* _Work to complete_
Your answer must be the line holding "(List.filter (λ p" followed by every later line through the end of the entries, exactly as written.

* _Study material_

(* ===== verification/SchemaTranslate.v ===== *)
(** * From JSON Schema to OpenAPI

    [j2oas_schema] of [dropshot/src/schema_util.rs]: the translation of a
    [schemars] schema into the schema of an OpenAPI document.  It panics on what
    OpenAPI 3.0 cannot say; the texts of panics leave out the values that they
    print.  The translation of each part takes the translation of subschemas,
    [rec], which [j2oas_schema] then is. *)
From S2P Require Import Prelude BTree Externals Schema OpenApi.

Section translate.
Context `{JsonCrate}.

Definition invalid {A} : panics A := Panic "invalid".

(** The schema [{}], and its negation. *)
Definition any_schema : OSchema := mk_oschema default_data (KAny default_any).
Definition never_kind : @SchemaKind _ OSchema := KNot (Item any_schema).

(** [map.get("nullable")] is [true]. *)
Definition schema_object_is_nullable (obj : @SchemaObject _ Schema) : bool :=
  match bt_get "nullable" (so_extensions obj) with Some (JBool true) => true | _ => false end.

(** ** Values of an enumeration *)

Definition unexpected {A} : panics A := Panic "unexpected enumeration value".

Definition unwrap {A} (o : option A) : panics A := expect o "called `Option::unwrap()` on a `None` value".

Definition enum_bool (v : Json) : panics (option bool) :=
  match v with JNull => Ok None | JBool b => Ok (Some b) | _ => unexpected end.

Definition enum_integer (v : Json) : panics (option Z) :=
  match v with JNull => Ok None | JNumber n => Some <$> unwrap (num_as_i64 n) | _ => unexpected end.

Definition enum_number (v : Json) : panics (option F64) :=
  match v with JNull => Ok None | JNumber n => Some <$> unwrap (num_as_f64 n) | _ => unexpected end.

Definition enum_string (v : Json) : panics (option string) :=
  match v with JNull => Ok None | JString s => Ok (Some s) | _ => unexpected end.

Definition enumeration {A} (f : Json → panics A) (enum_values : option (list Json)) : panics (list A) :=
  try_map f (default [] enum_values).

(** ** Types without subschemas *)

(** A bound and whether it is exclusive; both kinds of bound cannot be said. *)
Definition bound {A} (inclusive exclusive : option A) : panics (option A * bool) :=
  match inclusive, exclusive with
  | None, None => Ok (None, false)
  | Some f, None => Ok (Some f, false)
  | None, Some f => Ok (Some f, true)
  | _, _ => invalid
  end.

Definition j2oas_integer (format : option string) (number : option NumberValidation)
    (enum_values : option (list Json)) : panics (@SchemaKind _ OSchema) :=
  let format := match format with
    | None => Empty
    | Some f => if String.eqb f "int32" then Variant Int32 else if String.eqb f "int64" then Variant Int64 else Unknown f
    end in
  '(multiple_of, (minimum, exclusive_minimum), (maximum, exclusive_maximum)) ←
    match number with
    | None => Ok (None, (None, false), (None, false))
    | Some number =>
        minimum ← bound (f64_as_i64 <$> nv_minimum number) (f64_as_i64 <$> nv_exclusive_minimum number);
        maximum ← bound (f64_as_i64 <$> nv_maximum number) (f64_as_i64 <$> nv_exclusive_maximum number);
        Ok (f64_as_i64 <$> nv_multiple_of number, minimum, maximum)
    end;
  enumeration ← enumeration enum_integer enum_values;
  Ok (KType (TInteger (mk_integer_type format multiple_of exclusive_minimum exclusive_maximum minimum maximum
                         enumeration))).

Definition j2oas_number (format : option string) (number : option NumberValidation)
    (enum_values : option (list Json)) : panics NumberType :=
  let format := match format with
    | None => Empty
    | Some f => if String.eqb f "float" then Variant Float else if String.eqb f "double" then Variant Double else Unknown f
    end in
  '(multiple_of, (minimum, exclusive_minimum), (maximum, exclusive_maximum)) ←
    match number with
    | None => Ok (None, (None, false), (None, false))
    | Some number =>
        minimum ← bound (nv_minimum number) (nv_exclusive_minimum number);
        maximum ← bound (nv_maximum number) (nv_exclusive_maximum number);
        Ok (nv_multiple_of number, minimum, maximum)
    end;
  enumeration ← enumeration enum_number enum_values;
  Ok (mk_number_type format multiple_of exclusive_minimum exclusive_maximum minimum maximum enumeration).

Definition string_format (format : option string) : VariantOrUnknownOrEmpty StringFormat :=
  match format with
  | None => Empty
  | Some f =>
      if String.eqb f "date" then Variant Date
      else if String.eqb f "date-time" then Variant DateTime
      else if String.eqb f "password" then Variant Password
      else if String.eqb f "byte" then Variant Byte
      else if String.eqb f "binary" then Variant Binary
      else Unknown f
  end.

Definition j2oas_string (format : option string) (string_ : option StringValidation)
    (enum_values : option (list Json)) : panics StringType :=
  _ ← match enum_values with Some [] => Panic "assertion failed: !v.is_empty()" | _ => Ok () end;
  enumeration ← enumeration enum_string enum_values;
  Ok (mk_string_type (string_format format) (string_ ≫= st_pattern) enumeration
        (string_ ≫= st_min_length) (string_ ≫= st_max_length)).

(** ** Types with subschemas *)

Variable rec : option string → Schema → panics (ReferenceOr OSchema).

Definition j2oas_array (array : option (@ArrayValidation Schema)) : panics (@ArrayType OSchema) :=
  match array with
  | None => Panic "called `Option::unwrap()` on a `None` value"
  | Some (mk_array_validation items _ max_items min_items unique_items _) =>
      items ← match items with
        | Some (Single schema) => s ← rec None schema; Ok (Some s)
        | Some (Vec _) => Panic "OpenAPI v3.0.x cannot support tuple-like arrays"
        | None => Ok None
        end;
      Ok (mk_array_type items min_items max_items (default false unique_items))
  end.

Definition j2oas_object (object : option (@ObjectValidation Schema)) : panics (@ObjectType OSchema) :=
  match object with
  | None => Ok default_object_type
  | Some (mk_object_validation max_properties min_properties required properties _ additional_properties _) =>
      properties ← try_values (rec None) properties;
      additional_properties ← match additional_properties with
        | None => Ok None
        | Some (Bool b) => Ok (Some (AnyProperties b))
        | Some (Object _ as schema) => s ← rec None schema; Ok (Some (PropertiesSchema s))
        end;
      Ok (mk_object_type properties required additional_properties min_properties max_properties)
  end.

Definition j2oas_schema_vec (schemas : option (list Schema)) : panics (list (ReferenceOr OSchema)) :=
  match schemas with None => Ok [] | Some v => try_map (rec None) v end.

Definition j2oas_subschemas (subschemas : @SubschemaValidation Schema) : panics (@SchemaKind _ OSchema) :=
  match subschemas with
  | mk_subschemas all_of any_of one_of not _ _ _ =>
      match all_of, any_of, one_of, not with
      | Some l, None, None, None => KAllOf <$> j2oas_schema_vec (Some l)
      | None, Some l, None, None => KAnyOf <$> j2oas_schema_vec (Some l)
      | None, None, Some l, None => KOneOf <$> j2oas_schema_vec (Some l)
      | None, None, None, Some schema => KNot <$> rec None schema
      | _, _, _, _ => Panic "invalid subschema"
      end
  end.

(** The name of a type, as JSON Schema has it. *)
Definition instance_type_name (t : InstanceType) : string :=
  match t with
  | INull => "null" | IBoolean => "boolean" | IObject => "object" | IArray => "array"
  | INumber => "number" | IString => "string" | IInteger => "integer"
  end.

Definition any_enumeration (enum_values : option (list Json)) (const_value : option Json) : panics (list Json) :=
  match enum_values, const_value with
  | None, None => Ok []
  | Some values, Some one_value =>
      if negb (json_contains values one_value) then Panic "both enum and const are present and also conflict"
      else Ok [one_value]
  | None, Some value => Ok [value]
  | Some values, None => Ok values
  end.

(** [j2oas_any], for the fields of a schema with a type and subschemas. *)
Definition j2oas_any (ty : option InstanceType) (obj : @SchemaObject _ Schema) : panics (@SchemaKind _ OSchema) :=
  match obj with
  | mk_schema_object _ _ format enum_values const_value subschemas number string_ array object _ _ =>
      enumeration ← any_enumeration enum_values const_value;
      object_type ← j2oas_object object;
      array_type ← match array with None => Ok (mk_array_type None None None false) | Some _ => j2oas_array array end;
      string_type ← j2oas_string None string_ None;
      number_type ← j2oas_number None number None;
      '(all_of, any_of, one_of, not) ← match subschemas with
        | None => Ok ([], [], [], None)
        | Some (mk_subschemas all_of any_of one_of not _ _ _) =>
            all_of ← j2oas_schema_vec all_of;
            any_of ← j2oas_schema_vec any_of;
            one_of ← j2oas_schema_vec one_of;
            not ← match not with None => Ok None | Some schema => s ← rec None schema; Ok (Some s) end;
            Ok (all_of, any_of, one_of, not)
        end;
      Ok (KAny (mk_any_schema (instance_type_name <$> ty) (ss_pattern string_type) (nt_multiple_of number_type)
        (if nt_exclusive_minimum number_type then Some true else None)
        (if nt_exclusive_maximum number_type then Some true else None)
        (nt_minimum number_type) (nt_maximum number_type)
        (ot_properties object_type) (ot_required object_type) (ot_additional_properties object_type)
        (ot_min_properties object_type) (ot_max_properties object_type)
        (at_items array_type) (at_min_items array_type) (at_max_items array_type)
        (array ≫= av_unique_items) enumeration format
        (ss_min_length string_type) (ss_max_length string_type) one_of all_of any_of not))
  end.

(** The type of a schema: a type array cannot be said. *)
Definition object_type_of (ty : option (SingleOrVec InstanceType)) : panics (option InstanceType) :=
  match ty with
  | Some (Single ty) => Ok (Some ty)
  | Some (Vec _) => Panic "a type array is unsupported by openapiv3"
  | None => Ok None
  end.

Definition j2oas_schema_object_kind (obj : @SchemaObject _ Schema) : panics (@SchemaKind _ OSchema) :=
  match obj with
  | mk_schema_object _ instance_type format enum_values _ subschemas number string_ array object _ _ =>
      if match enum_values with Some [] => true | _ => false end then Ok never_kind
      else
        ty ← object_type_of instance_type;
        match ty, subschemas with
        | Some INull, None => Ok (KType (TString (mk_string_type Empty None [None] None None)))
        | Some IBoolean, None => e ← enumeration enum_bool enum_values; Ok (KType (TBoolean e))
        | Some IObject, None => t ← j2oas_object object; Ok (KType (TObject t))
        | Some IArray, None => t ← j2oas_array array; Ok (KType (TArray t))
        | Some INumber, None => t ← j2oas_number format number enum_values; Ok (KType (TNumber t))
        | Some IString, None => t ← j2oas_string format string_ enum_values; Ok (KType (TString t))
        | Some IInteger, None => j2oas_integer format number enum_values
        | None, Some subschemas => j2oas_subschemas subschemas
        | None, None => Ok (KAny default_any)
        | Some _, Some _ => j2oas_any ty obj
        end
  end.

(** The data of a translated schema. *)
Definition object_data (name : option string) (obj : @SchemaObject _ Schema) : SchemaData :=
  let md {A} (f : Metadata → A) (a : A) := match so_metadata obj with Some m => f m | None => a end in
  mk_schema_data (schema_object_is_nullable obj) (md md_read_only false) (md md_write_only false)
    (md md_deprecated false) (bt_get "example" (so_extensions obj))
    (match name with Some name => Some name | None => md md_title None end)
    (md md_description None) (md md_default None)
    (List.filter (λ p : string * Json, starts_with "x-" p.1) (so_extensions obj)).

(** A nullable reference: a reference cannot have siblings. *)
Definition nullable_reference (reference : string) : OSchema :=
  mk_oschema (mk_schema_data true false false false None None None None []) (KAllOf [Reference reference]).

Definition j2oas_schema_object (name : option string) (obj : @SchemaObject _ Schema) :
    panics (ReferenceOr OSchema) :=
  match so_reference obj with
  | Some reference =>
      Ok (if schema_object_is_nullable obj then Item (nullable_reference reference) else Reference reference)
  | None => kind ← j2oas_schema_object_kind obj; Ok (Item (mk_oschema (object_data name obj) kind))
  end.
End translate.

Fixpoint j2oas_schema `{JsonCrate} (name : option string) (schema : Schema) : panics (ReferenceOr OSchema) :=
  match schema with
  | Bool true => Ok (Item any_schema)
  | Bool false => Ok (Item (mk_oschema default_data never_kind))
  | Object obj => j2oas_schema_object j2oas_schema name obj
  end.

* _Output of the exercise_
    (List.filter (λ p : string * Json, starts_with "x-" p.1) (so_extensions obj)).

(** A nullable reference: a reference cannot have siblings. *)
Definition nullable_reference (reference : string) : OSchema :=
  mk_oschema (mk_schema_data true false false false None None None None []) (KAllOf [Reference reference]).

Definition j2oas_schema_object (name : option string) (obj : @SchemaObject _ Schema) :
    panics (ReferenceOr OSchema) :=
  match so_reference obj with
  | Some reference =>
      Ok (if schema_object_is_nullable obj then Item (nullable_reference reference) else Reference reference)
  | None => kind ← j2oas_schema_object_kind obj; Ok (Item (mk_oschema (object_data name obj) kind))
  end.
End translate.

Fixpoint j2oas_schema `{JsonCrate} (name : option string) (schema : Schema) : panics (ReferenceOr OSchema) :=
  match schema with
  | Bool true => Ok (Item any_schema)
  | Bool false => Ok (Item (mk_oschema default_data never_kind))
  | Object obj => j2oas_schema_object j2oas_schema name obj
  end.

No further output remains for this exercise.